**What you should do:** In the listing below, locate the line containing "Lemma leap_cycle y" and the line containing "replace (y + 400 * k) with (y + (4". Output both of them and every line between, exactly as written, and nothing more.

##### Data provided #####

(* ===== verification/GoTime.v ===== *)
(** * The calendar and the clock: what the code uses of package time

    Instants are seconds since 1970 (UTC).  A location gives its offset from UTC at
    every instant; the rules of the zones are data of the system. *)

From Stdlib Require Import ZArith Lia Ascii String.
From stdpp Require Import base numbers list strings.
From S2P Require Import Prelude GoStd GoText.

(** ** The Gregorian calendar *)

Record date := { year : Z; month : Z; day : Z }.

Definition leap (y : Z) : bool := (y mod 4 =? 0) && (negb (y mod 100 =? 0) || (y mod 400 =? 0)).

Definition daysIn (m y : Z) : Z :=
  if m =? 2 then if leap y then 29 else 28
  else if (m =? 4) || (m =? 6) || (m =? 9) || (m =? 11) then 30 else 31.

Definition valid_date (d : date) : Prop := 1 <= month d <= 12 /\ 1 <= day d <= daysIn (month d) (year d).

(** Years are counted from March within cycles of 400 years, so that the leap day
    is the last of its year. *)
Definition days_of_date (d : date) : Z :=
  let y := if month d <=? 2 then year d - 1 else year d in
  let mp := if month d <=? 2 then month d + 9 else month d - 3 in
  let yoe := y mod 400 in
  y / 400 * 146097 + (365 * yoe + yoe / 4 - yoe / 100) + ((153 * mp + 2) / 5 + day d - 1) - 719468.

Definition date_of_days (n : Z) : date :=
  let z := n + 719468 in
  let doe := z mod 146097 in
  let yoe := (doe - doe / 1460 + doe / 36524 - doe / 146096) / 365 in
  let doy := doe - (365 * yoe + yoe / 4 - yoe / 100) in
  let mp := (5 * doy + 2) / 153 in
  let m := if mp <? 10 then mp + 3 else mp - 9 in
  {| year := yoe + z / 146097 * 400 + (if m <=? 2 then 1 else 0); month := m; day := doy - (153 * mp + 2) / 5 + 1 |}.

Lemma year_of_era doe yoe : 0 <= doe < 146097 -> yoe = (doe - doe / 1460 + doe / 36524 - doe / 146096) / 365 ->
  0 <= yoe < 400 /\ 0 <= doe - (365 * yoe + yoe / 4 - yoe / 100) <= 364 + (if (leap (yoe + 1)) then 1 else 0).
Proof.
  intros Hd ->. unfold leap.
  set (y := (doe - doe / 1460 + doe / 36524 - doe / 146096) / 365).
  assert (Hy : 0 <= y < 400) by (unfold y; Z.div_mod_to_equations; lia).
  split; [done|].
  assert (Hlo : 0 <= doe - (365 * y + y / 4 - y / 100)) by (unfold y; Z.div_mod_to_equations; lia).
  split; [done|].
  destruct (Z.eqb_spec ((y + 1) mod 4) 0), (Z.eqb_spec ((y + 1) mod 100) 0), (Z.eqb_spec ((y + 1) mod 400) 0); cbn [negb orb andb]; unfold y in *; Z.div_mod_to_equations; lia.
Qed.

Lemma month_of_year doy mp : 0 <= doy <= 365 -> mp = (5 * doy + 2) / 153 ->
  0 <= mp <= 11 /\ 0 <= doy - (153 * mp + 2) / 5 /\
  doy - (153 * mp + 2) / 5 < (if mp =? 11 then 29 else if (mp =? 1) || (mp =? 3) || (mp =? 6) || (mp =? 8) then 30 else 31).
Proof.
  intros Hd ->. set (m := (5 * doy + 2) / 153). assert (Hm : 0 <= m <= 11) by (unfold m; Z.div_mod_to_equations; lia).
  assert (E : 153 * m <= 5 * doy + 2 < 153 * m + 153) by (unfold m; Z.div_mod_to_equations; lia).
  clearbody m. split; [done|]. split; [Z.div_mod_to_equations; lia|].
  assert (H : m = 0 \/ m = 1 \/ m = 2 \/ m = 3 \/ m = 4 \/ m = 5 \/ m = 6 \/ m = 7 \/ m = 8 \/ m = 9 \/ m = 10 \/ m = 11) by lia.
  clear Hm. repeat (destruct H as [H|H]); subst m; cbn; Z.div_mod_to_equations; lia.
Qed.

Lemma leap_cycle y k : leap (y + 400 * k) = leap y.
Proof.
  unfold leap. replace (y + 400 * k) with (y + (100 * k) * 4) at 1 by lia. rewrite Z.mod_add by lia.
  replace (y + 400 * k) with (y + (4 * k) * 100) at 1 by lia. rewrite Z.mod_add by lia.
  replace (y + 400 * k) with (y + k * 400) by lia. by rewrite Z.mod_add by lia.
Qed.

#####

**Response to this exercise:**
Lemma leap_cycle y k : leap (y + 400 * k) = leap y.
Proof.
  unfold leap. replace (y + 400 * k) with (y + (100 * k) * 4) at 1 by lia. rewrite Z.mod_add by lia.
  replace (y + 400 * k) with (y + (4 * k) * 100) at 1 by lia. rewrite Z.mod_add by lia.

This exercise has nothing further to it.